Customer Service

  Celebrating
and Ser


 Sales
vice


by Craig Harrison

   People often regard upselling and cross-selling as sales techniques: sales strategies to increase sales. Yet each has a customer service component to them as well. I prefer to think of them as forms of both sales and customer service. When a customer calls to purchase one product or service, and you offer them a better, more appropriate or more versatile product you are fulfilling additional needs. That's a form of service! When you receive a call from a current or potential customer, your full array of products and services is often at your customer's disposal. By employing your listening skills, asking pertinent questions, and thus better understanding how they intend to use your product(s), you may uncover additional needs, more elegant solutions or advantageous strategies they may employ. Thus you're delivering service when you cross sell or upsell. Let's review a typical interaction. A customer calls with a stated need.

  • You, as a knowledgeable rep, know the product lines best: their strengths and weaknesses. You've done your homework and know all of your products' and services' capabilities and compatibilities.
  • You, as a skilled listener and problem solver, understand their needs and can make informed recommendations. You ask closed-ended questions to determine a baseline of pertinent information; you ask open-ended questions to elicit details of the customers' experience, intentions and understandings.
  • You, as a persuasive and skilled rep, can make the additional sale. Listening to their current needs and anticipating future needs, you can identify products or services to solve tomorrow's dilemmas as well as today's problems. You may even show customers better and more innovative ways they can conduct their business.

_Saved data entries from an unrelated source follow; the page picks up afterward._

Lemma dashed_run (i : bool) (f : ascii -> ascii) (p : ascii -> bool) (cs : list ascii) :
  (∀ c, p c = true → inClass i [rg "0" "9"; rg "A" "Z"] (f c) = true) →
  sameChar i "-" (f "-"%char) = true →
  dashed p cs = true →
  run i amazonBody (fun _ => true) (0%nat, map f cs) = true.
Proof.
  intros Hp Hdash H. explode H cs. unfold amazonBody.
  cbn [map].
  rewrite run_times_cat. cbn [length take drop forallb Nat.leb Nat.add].
  rewrite run_lit_cat, run_times_cat. cbn [length take drop forallb Nat.leb Nat.add].
  rewrite run_lit_cat, run_times_cat. cbn [length take drop forallb Nat.leb Nat.add].
  rewrite run_eol_nil, Hdash.
  repeat (rewrite Hp by assumption). reflexivity.
Qed.

Lemma dashed_lower_run (cs : list ascii) :
  dashed Js.isAlnum cs = true → existsb Js.isLower cs = true →
  run false amazonBody (fun _ => true) (0%nat, cs) = false.
Proof.
  intros H Hlow. explode H cs. unfold amazonBody.
  apply not_true_is_false. intros Hrun.
  rewrite run_times_cat in Hrun. cbn [length take drop forallb Nat.leb Nat.add] in Hrun.
  rewrite run_lit_cat, run_times_cat in Hrun.
  cbn [length take drop forallb Nat.leb Nat.add] in Hrun.
  rewrite run_lit_cat, run_times_cat in Hrun.
  cbn [length take drop forallb Nat.leb Nat.add] in Hrun.
  repeat (apply andb_true_iff in Hrun as [? Hrun]).
  repeat match goal with
         | E : _ && _ = true |- _ => apply andb_true_iff in E as [? ?]
         end.
  cbn [existsb] in Hlow.
  repeat (apply orb_true_iff in Hlow as [Hlow|Hlow]);
    try (vm_compute in Hlow; discriminate Hlow);
    match goal with
    | Hi : inClass false _ ?c = true |- _ =>
        match type of Hlow with
        | Js.isLower c = true => rewrite (lower_class _ Hlow) in Hi; discriminate Hi
        end
    end.
Qed.

Lemma dashed_upper_run (cs : list ascii) :
  dashed Js.isAlnum cs = true → existsb Js.isLower cs = false →
  run false amazonBody (fun _ => true) (0%nat, cs) = true.
Proof.
  intros H Hlow. explode H cs. unfold amazonBody.
  cbn [existsb] in Hlow.
  repeat (apply orb_false_iff in Hlow as [? Hlow]).
  rewrite run_times_cat. cbn [length take drop forallb Nat.leb Nat.add].
  rewrite run_lit_cat, run_times_cat. cbn [length take drop forallb Nat.leb Nat.add].
  rewrite run_lit_cat, run_times_cat. cbn [length take drop forallb Nat.leb Nat.add].
  rewrite run_eol_nil.
  repeat (rewrite alnum_class by assumption). reflexivity.
Qed.

End AmazonShape.

Section AmazonRule.
Import Regex.

Ltac rule_off r Hl :=
  first [ rewrite (test_too_short r) by first [reflexivity | rewrite Hl; cbn; lia]
        | rewrite (test_too_long r) by first [reflexivity | rewrite Hl; cbn; lia] ].

Lemma Enhanced_amazon_chars (f : ascii -> ascii) (s : string) :
  (∀ c, Js.isAlnum c = true → inClass true [rg "0" "9"; rg "A" "Z"] (f c) = true) →
  sameChar true "-" (f "-"%char) = true →
  amazonShape s = true →
  Enhanced.detectCarrier (Js.mapChars f s) = Some "amazon".
Proof.
  intros Hf Hdash H. unfold amazonShape in H.
  assert (Hl : length (chars (Js.mapChars f s)) = 19%nat).
  { rewrite chars_mapChars, length_map. exact (dashed_length _ _ H). }
  unfold Enhanced.detectCarrier.
  rule_off Enhanced.reUPS Hl. rule_off Enhanced.reFEDEX Hl.
  rule_off Enhanced.reDHL Hl. rule_off Enhanced.reUSPS Hl.
  rewrite (test_at0 Enhanced.reAMAZON) by reflexivity.
  unfold Enhanced.reAMAZON. cbn [source ignoreCase].
  rewrite run_bol0, chars_mapChars.
  pose proof (dashed_run true f Js.isAlnum (chars s) Hf Hdash H) as E.
  unfold amazonBody in E. rewrite E. reflexivity.
Qed.

Lemma mapChars_id (s : string) : Js.mapChars (fun c => c) s = s.
Proof. induction s as [|c s IH]; cbn; [reflexivity|]. now rewrite IH. Qed.

Lemma Enhanced_amazon (s : string) :
  amazonShape s = true → Enhanced.detectCarrier s = Some "amazon".
Proof.
  intros H. rewrite <- (mapChars_id s) at 1.
  apply Enhanced_amazon_chars; [exact alnum_class_i|reflexivity|exact H].
Qed.

Lemma Enhanced_amazon_lower (s : string) :
  amazonShape s = true → Enhanced.detectCarrier (Js.toLowerCase s) = Some "amazon".
Proof.
  intros H. apply Enhanced_amazon_chars; [exact alnum_class_i_lower|reflexivity|exact H].
Qed.

Lemma Server_amazon (s : string) :
  amazonShape s = true →
  Server.detectCarrier s = if hasLower s then None else Some "amazon".
Proof.
  intros H. unfold amazonShape in H. pose proof (dashed_length _ _ H) as Hl.
  unfold Server.detectCarrier.
  rule_off Server.reUPS Hl. rule_off Server.reFEDEX Hl.
  rule_off Server.reDHL Hl. rule_off Server.reUSPS Hl.
  rewrite (test_at0 Server.reAMAZON) by reflexivity.
  unfold Server.reAMAZON. cbn [source ignoreCase].
  rewrite run_bol0. unfold hasLower.
  destruct (existsb Js.isLower (chars s)) eqn:Hlow.
  - pose proof (dashed_lower_run _ H Hlow) as E. unfold amazonBody in E.
    rewrite E. reflexivity.
  - pose proof (dashed_upper_run _ H Hlow) as E. unfold amazonBody in E.
    rewrite E. reflexivity.
Qed.

End AmazonRule.

(** ** The claims about [detectCarrier] *)

Lemma detect_contract (detect : string -> option string)
    (rules : list (Regex.regex * string)) :
  (∀ s, detect s = firstMatch rules s) →
  snd <$> rules = ["ups"; "fedex"; "dhl"; "usps"; "amazon"] →
  forallb (fun rt => anchored (fst rt)) rules = true →
  detect "1Z12345678901234AB" = Some "ups" →
  (∀ s, digits 12 s = true → detect s = Some "fedex") →
  detect "AB123456789CD" = Some "dhl" →
  (∀ s, digits 22 s = true → Js.prefixOf "92" s = true → detect s = Some "usps") →
  detect "ABC-1234567-1234567" = Some "amazon" →
  detect "not-a-code" = None →
  detectsByFirstMatch detect rules.
Proof.
  intros Hd Htags Hanch E1 E2 E3 E4 E5 E6. unfold detectsByFirstMatch.
  repeat split; try assumption.
  - intros r t Hin s. apply test_anchored. rewrite forallb_forall in Hanch.
    apply (Hanch (r, t)). now apply list_elem_of_In.
  - rewrite Hd. apply firstMatch_Some.
  - rewrite Hd. apply firstMatch_Some.
  - rewrite Hd. apply firstMatch_None.
  - rewrite Hd. apply firstMatch_None.
Qed.

(** C5, as the specification states it, fails on [server.js]: an
    identifier of the AMAZON shape in lower case is not detected, though
    its upper-case form is. *)
Lemma C5_counterexample :
  amazonShape "abc-1234567-1234567" = true ∧
  Server.detectCarrier "abc-1234567-1234567" = None ∧
  Server.detectCarrier (Js.toUpperCase "abc-1234567-1234567") = Some "amazon".
Proof. vm_compute. repeat split. Qed.

(** C5, amended.  For every identifier of the shape XXX-XXXXXXX-XXXXXXX
    with X alphanumeric: the revision with the login flow, whose AMAZON
    pattern carries the flag [i], detects AMAZON for the identifier and for
    its lower-case form; [server.js], whose pattern has no flag, detects
    AMAZON when the identifier has no lower-case letter and detects nothing
    when it has one. *)
Theorem C5_amazon_rule_case (s : string) :
  amazonShape s = true →
  Enhanced.detectCarrier s = Some "amazon" ∧
  Enhanced.detectCarrier (Js.toLowerCase s) = Some "amazon" ∧
  Server.detectCarrier s = (if hasLower s then None else Some "amazon").
Proof.
  intros H. split; [now apply Enhanced_amazon|].
  split; [now apply Enhanced_amazon_lower|now apply Server_amazon].
Qed.

Lemma C5_witness :
  amazonShape "Abc-1234567-12345xY" = true ∧
  Enhanced.detectCarrier "Abc-1234567-12345xY" = Some "amazon" ∧
  Enhanced.detectCarrier (Js.toLowerCase "Abc-1234567-12345xY") = Some "amazon" ∧
  Server.detectCarrier "Abc-1234567-12345xY"
  = (if hasLower "Abc-1234567-12345xY" then None else Some "amazon").
Proof.
  split; [reflexivity|].
  apply (C5_amazon_rule_case "Abc-1234567-12345xY"). reflexivity.
Defined.

(** ** The simulated strategy *)

Lemma generic_instants (h : Host) (inp : Inputs) (c tn : string) :
  instants (activity (getGenericTracking h inp c tn))
  = [t_now inp; t_now inp - day; t_now inp - 2 * day; t_now inp - 3 * day].
Proof.
  unfold getGenericTracking, day.
  destruct (drawDelivered inp); cbn [activity rev app instants omap ev_timestamp];
    cbn; repeat f_equal; lia.
Qed.

(** C1, as the specification states it, fails: the activity that
    [getGenericTracking] returns begins with the event stamped now and
    ends with the event stamped three days before. *)
Lemma C1_counterexample :
  let inp := inputsAt noon (3 # 4) in
  let r := getGenericTracking utcHost inp "ups" "1Z12345678901234AB" in
  ascending (instants (activity r)) = false ∧
  ev_timestamp <$> head (activity r) = Some (Iso (t_now inp)) ∧
  ev_timestamp <$> last (activity r) = Some (Iso (t_now inp - 3 * day)).
Proof. vm_compute. repeat split. Qed.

   In the course of these conversations you may offer them training or consulting to accompany their sales, companion products to accompany their primary purchase, or other additional or more powerful tools and services for success.
   Suppose that you are selling transaction commerce systems by telephone from a call center. As calls come in, follow these techniques:

Ask questions to uncover needs
  • "What is your greatest current need in a system?"
  • "What is your current volume of business?"
  • "How much to you project your business will grow in 12-18 months?
  • "How big is your department?"
Listen INTENTLY
  • Listen to what they say. Take notes.
  • Listen between the lines to what they're implying. What picture does it paint?
  • Confirm your comprehension of their situation by paraphrasing for agreement.
  • What are their critical issues? Price, compatibility, ease in upgrading, etc.?
KNOW YOUR PRODUCT LINE
  • Be familiar with the strengths and weaknesses of each product.
  • Understand which accessories work well with each primary product.
  • Be clear on your profit margins when proposing different/additional products.
  • Know "Migration Paths" for graduating to newer or better models.
  • Recommend "add-on" products to enhance utility of their existing products.
  • What's new? Put another way, what don't they know about yet?
PROPOSE SOLUTIONS
  • Recommend sets of products that past customers have raved about.
  • Cite past successes in recommending suites of products, add-ons for customers.
  • Speak the language of Benefits instead of just stating features.
  • Emphasize value instead of price. Reliability, reputation, warranties, etc.
  • Anticipate concerns and allay their fears with positive statements about each.
ACTION STEPS

   Post your product list and, as a team, match accessories to products with magic markers. Role play the conversations between yourselves where you uncover new needs.
   Work backwards! Pick a product and, as a group, figure out ways of leading Customer conversations toward this product as a solution! (Step one: what are the benefits of this product? Step two: what "itches" can this benefit scratch?, etc.)